Mon père mourut juste au moment où je pris connaissance de ce programme à Princeton. Je n’étais pas retourné le voir depuis cette première visite traumatisante dans l’institution d’État. Depuis lors, je n’avais même pas voulu chercher à savoir si ses larmes et ses cris signifiaient qu’il était conscient de sa situation. Même à son enterrement, je ressentis très peu de choses. Aussi, ayant appris que le bouddhisme parlait longuement de la vérité de la souffrance, j’étais mûr pour approfondir ce point et en apprendre plus. Le programme de Princeton était pleinement sponsorisé par la fondation Carnegie, il n’y avait donc aucun obstacle pour s’inscrire. De fait, avec mes très bons résultats et mon milieu familial modeste, tout au long de mon cursus universitaire j’ai bénéficié de bourses généreuses du baccalauréat au doctorat. Mon éducation ne m’a pas coûté un sou et j’ai terminé sans avoir de dette pour avoir étudié. Bien que les dettes des étudiants soient très courantes de nos jours aux États-Unis et ordinairement très élevées, elles étaient peu fréquentes à cette époque et beaucoup moins élevées.

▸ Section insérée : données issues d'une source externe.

(** [M<T, U>::Do<V>(x, y, &result)] and [M<T, U>::result_type]. *)
Definition Do (tc : toolchain) (m : math_op) (T U V : ity) (x y result : Z) : res (bool * Z) :=
  match m with
  | Add => CheckedAddOp tc T U V x y result
  | Sub => CheckedSubOp tc T U V x y result
  | Mul => CheckedMulOp tc T U V x y result
  | Div => CheckedDivOp T U V x y result
  | Mod => CheckedModOp T U V x y result
  | Lsh => CheckedLshOp T U V x y result
  | Rsh => CheckedRshOp T U V x y result
  | And_ => Ok (CheckedBitOp Z.land T U V x y)
  | Or_ => Ok (CheckedBitOp Z.lor T U V x y)
  | Xor => Ok (CheckedBitOp Z.lxor T U V x y)
  | Max => Ok (CheckedMaxOp T U V x y)
  | Min => Ok (CheckedMinOp T U V x y)
  end.

Definition result_type (m : math_op) (T U : ity) : ity :=
  match m with
  | Add | Sub | Mul | Div | Mod | Max => MaxExponentPromotion T U
  | Lsh | Rsh => T
  | And_ | Or_ | Xor => bitwise_type T U
  | Min => LowestValuePromotion T U
  end.

(** ** Laws of the machine arithmetic *)
Lemma wrapS_sign w z : 0 < w -> (0 <=? wrapS w z) = negb (Z.testbit z (w - 1)).
Proof.
  intros Hw. pose proof (Z.testbit_spec' z (w - 1) ltac:(lia)) as H. unfold wrapS.
  assert (0 < 2 ^ (w - 1)) as HM by (apply Z.pow_pos_nonneg; lia).
  replace (2 ^ w) with (2 * 2 ^ (w - 1)) by (rewrite <- Z.pow_succ_r by lia; f_equal; lia).
  set (M := 2 ^ (w - 1)) in *. pose proof (Z.div_mod z M ltac:(lia)) as Hd.
  pose proof (Z.mod_pos_bound z M HM). pose proof (Z.div_mod (z / M) 2 ltac:(lia)) as Hq.
  pose proof (Z.mod_pos_bound (z / M) 2 ltac:(lia)).
  destruct (Z.testbit z (w - 1)); cbn [Z.b2z] in H; cbn [negb].
  - rewrite <- (Z.mod_unique (z + M) (2 * M) (z / M / 2 + 1) (z mod M)) by nia. apply Z.leb_gt. lia.
  - rewrite <- (Z.mod_unique (z + M) (2 * M) (z / M / 2) (M + z mod M)) by nia. apply Z.leb_le. lia.
Qed.
(** C36: the three builds of the checked arithmetic cannot be told apart: whenever one integer
    type can hold both operands, the portable promotions, GCC's built-ins and Clang's give
    results that are valid for the same inputs, and any accessor reads the same value. *)
Theorem checked_toolchains_agree tc1 tc2 m T L R l r : arithmetic m = true -> wf L l -> wf R r ->
  assignable m L R T -> snd (BigEnoughPromotion L R) = true ->
  exists n1 n2, MathOp tc1 m T L R l r = Ok n1 /\ MathOp tc2 m T L R l r = Ok n2 /\
    is_valid_ n1 = (Wrapper_is_valid L l && Wrapper_is_valid R r && fits m T (Wrapper_value l) (Wrapper_value r)) /\
    (forall Dst, IsValid Dst T n1 = IsValid Dst T n2 /\ ValueOrDie Dst T n1 = ValueOrDie Dst T n2).
Proof.
  intros Hm Hl Hr HT Hb.
  assert (forall tc, complete tc m L R (Wrapper_value l) (Wrapper_value r) = true) as Hc
    by (intros; unfold complete; rewrite Hb; apply orb_true_iff; left; apply orb_true_r).
  destruct (MathOp_correct tc1 m T L R l r Hm Hl Hr HT) as (n1 & E1 & W1 & S1 & C1).
  destruct (MathOp_correct tc2 m T L R l r Hm Hl Hr HT) as (n2 & E2 & W2 & S2 & C2).
  specialize (C1 (Hc tc1)). specialize (C2 (Hc tc2)). exists n1, n2.
  assert (forall n, (is_valid_ n = true -> Wrapper_is_valid L l = true /\ Wrapper_is_valid R r = true /\
              exact m (Wrapper_value l) (Wrapper_value r) = Some (value_ n)) ->
            (Wrapper_is_valid L l = true -> Wrapper_is_valid R r = true ->
              is_valid_ n = fits m T (Wrapper_value l) (Wrapper_value r)) ->
            is_valid_ n = Wrapper_is_valid L l && Wrapper_is_valid R r && fits m T (Wrapper_value l) (Wrapper_value r)) as Hflag.
  { intros n S C. destruct (Wrapper_is_valid L l), (Wrapper_is_valid R r); cbn; auto;
      destruct (is_valid_ n); auto; destruct (S eq_refl) as (? & ? & _); done. }
  pose proof (Hflag n1 S1 C1) as F1. pose proof (Hflag n2 S2 C2) as F2. split_and!; [done..|]. intros Dst.
  unfold ValueOrDie, IsValid. rewrite F2, <- F1. destruct (is_valid_ n1) eqn:V1; [|done].
  assert (is_valid_ n2 = true) as V2 by congruence. destruct (S1 eq_refl) as (_ & _ & X1), (S2 V2) as (_ & _ & X2).
  by replace (value_ n2) with (value_ n1) by congruence.
Qed.

(** Outside that, only Clang and the portable build give up on results that would fit. *)
Lemma checked_toolchains_differ :
  MathOp Gcc Add U64 I64 U64 (Plain (-1)) (Plain 2) = Ok (mkChecked true 1) /\
  MathOp Portable Add U64 I64 U64 (Plain (-1)) (Plain 2) = Ok (mkChecked false 0) /\
  MathOp Gcc Mul I64 I64 U64 (Plain (-1)) (Plain 2) = Ok (mkChecked true (-2)) /\
  MathOp Clang Mul I64 I64 U64 (Plain (-1)) (Plain 2) = Ok (mkChecked false 0).
Proof. vm_compute. done. Qed.

(** [CheckMod] has no guard for the one quotient that does not exist, and converts a negative
    operand to the unsigned type it computes in. *)
Lemma CheckMod_unguarded tc :
  MathOp tc Mod I32 I32 I32 (Plain (-2147483648)) (Plain (-1)) = Undef /\
  MathOp tc Mod I64 I64 U64 (Plain (-5)) (Plain 3) = Ok (mkChecked true 2) /\ exact Mod (-5) 3 = Some (-2).
Proof. by vm_compute. Qed.

(** ** Unary operations *)
Lemma operator_minus_signed tc k T c : is_signed T = true -> in_type T (value_ c) ->
  exists n, operator_minus tc k T c = Ok n /\ in_type T (value_ n) /\
    is_valid_ n = is_valid_ c && bool_decide (in_type T (- value_ c)) /\ (is_valid_ n = true -> value_ n = - value_ c).
Proof.
  intros E Hc. unfold operator_minus, FastRuntimeNegate. rewrite E, IsValid_self by done. cbn [negb orb].
  destruct k; cbn [orb].
  - eexists; split; [done|]. split; [apply State_new_value|]. rewrite NegateWrapper_exact.
    rewrite State_new_valid by apply convert_range. cbn.
    assert (negb (convert T (- value_ c) =? lowest T) = bool_decide (in_type T (- value_ c))) as ->.
    { assert (lowest T = - (max_of T + 1)) as El by (by destruct T). pose proof (range_order T).
      assert (2 ^ (8 * sizeof T) = 2 * (max_of T + 1)) as Ew by (by destruct T).
      rewrite convert_signed_sum by (done || unfold in_type in *; lia). unfold in_type in *.
      destruct (Z.ltb_spec (- value_ c) (lowest T)); [lia|]. case_bool_decide;
        destruct (Z.ltb_spec (max_of T) (- value_ c)); split_comparisons; cbn; done || lia. }
    split; [done|]. intros H. bool_prop. by apply convert_id.
  - destruct (CheckedSubOp_correct tc T T T 0 (value_ c) 0 (in_zero T) Hc (or_introl eq_refl)) as (b & r & -> & Hs & Hf).
    assert (complete tc Sub T T 0 (value_ c) = true) as Hcp by (unfold complete; destruct T; cbn; by rewrite !orb_true_r).
    specialize (Hf Hcp). rewrite Z.sub_0_l in *. cbn [mbind res_bind]. eexists; split; [done|]. split; [apply State_new_value|].
    destruct b.
    + destruct (Hs eq_refl) as [[= <-] Hr]. rewrite State_new_valid, <- Hf, andb_true_r by done. done.
    + cbn. rewrite <- Hf, andb_false_r. done.
Qed.

Lemma Abs_exact tc k T c : in_type T (value_ c) ->
  exists n, Abs tc k T c = Ok n /\ is_valid_ n = is_valid_ c && bool_decide (in_type T (Z.abs (value_ c))) /\
     (is_valid_ n = true -> value_ n = Z.abs (value_ c)).
Proof.
  intros Hc. unfold Abs, IsValueNegative. destruct (is_signed T && (value_ c <? 0)) eqn:E; cbn [negb].
  - bool_prop. destruct (operator_minus_signed tc k T c H Hc) as (n & -> & _ & Hv & Hx). exists n.
    by rewrite <- Z.abs_neq in Hv, Hx by lia.
  - exists c. split; [done|]. assert (Z.abs (value_ c) = value_ c) as ->.
    { apply Z.abs_eq. pose proof (lowest_unsigned T) as Hl. unfold in_type in Hc.
      destruct (is_signed T); [cbn in E; bool_prop; done|specialize (Hl eq_refl); lia]. }
    by rewrite bool_decide_eq_true_2, andb_true_r.
Qed.

Lemma Cast_exact Dst T c : in_type T (value_ c) ->
  Cast Dst T c = mkChecked (is_valid_ c && bool_decide (in_type Dst (value_ c))) (convert Dst (value_ c)).
Proof. intros Hc. unfold Cast, State_new. by rewrite IsValid_self, IsValueInRange_exact. Qed.

Lemma operator_invert_valid T c : in_type T (value_ c) ->
  is_valid_ (operator_invert T c) = is_valid_ c && (negb (is_signed T) || (value_ c <? 0)).
Proof.
  intros Hc. unfold operator_invert. assert (in_type (make_unsigned T) (InvertWrapper T (value_ c))) as Hi by apply convert_range.
  rewrite State_new_valid, IsValid_self, Cast_exact by done. cbn. f_equal. unfold InvertWrapper.
  change (convert (make_unsigned T) (Z.lnot (value_ c))) with (as_unsigned T (Z.lnot (value_ c))) in *.
  unfold Z.lnot in *. destruct (is_signed T) eqn:E; cbn [negb orb].
  - assert (lowest T = - (max_of T + 1) /\ 2 ^ (8 * sizeof T) = 2 * (max_of T + 1)) as [El Ew] by (by destruct T).
    rewrite as_unsigned_exact, E by (unfold in_type in *; lia). cbn [andb]. unfold in_type in *.
    destruct (Z.ltb_spec (Z.pred (- value_ c)) 0); case_bool_decide; split_comparisons; done || lia.
  - rewrite bool_decide_eq_true_2; [done|]. replace T with (make_unsigned T) at 1 by (by destruct T). done.
Qed.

Quand j’étais à Rutgers, j’avais une petite amie, Bernice Berzof. Quand je lui ai dit que j’irais à Princeton, qui se trouvait à peu de distance en bus de New Brunswick, elle suggéra que nous nous fiancions, et, qu’une fois diplômés d’ici deux ans, nous nous marions. Étant donné mon aversion pour les liens du mariage, j’ai mis un terme à la relation et ai déménagé. Néanmoins, nous sommes restés en contact après son mariage. Sous le nom de Bernice Koplin, elle devait devenir une brillante avocate fiscale à Philadelphie.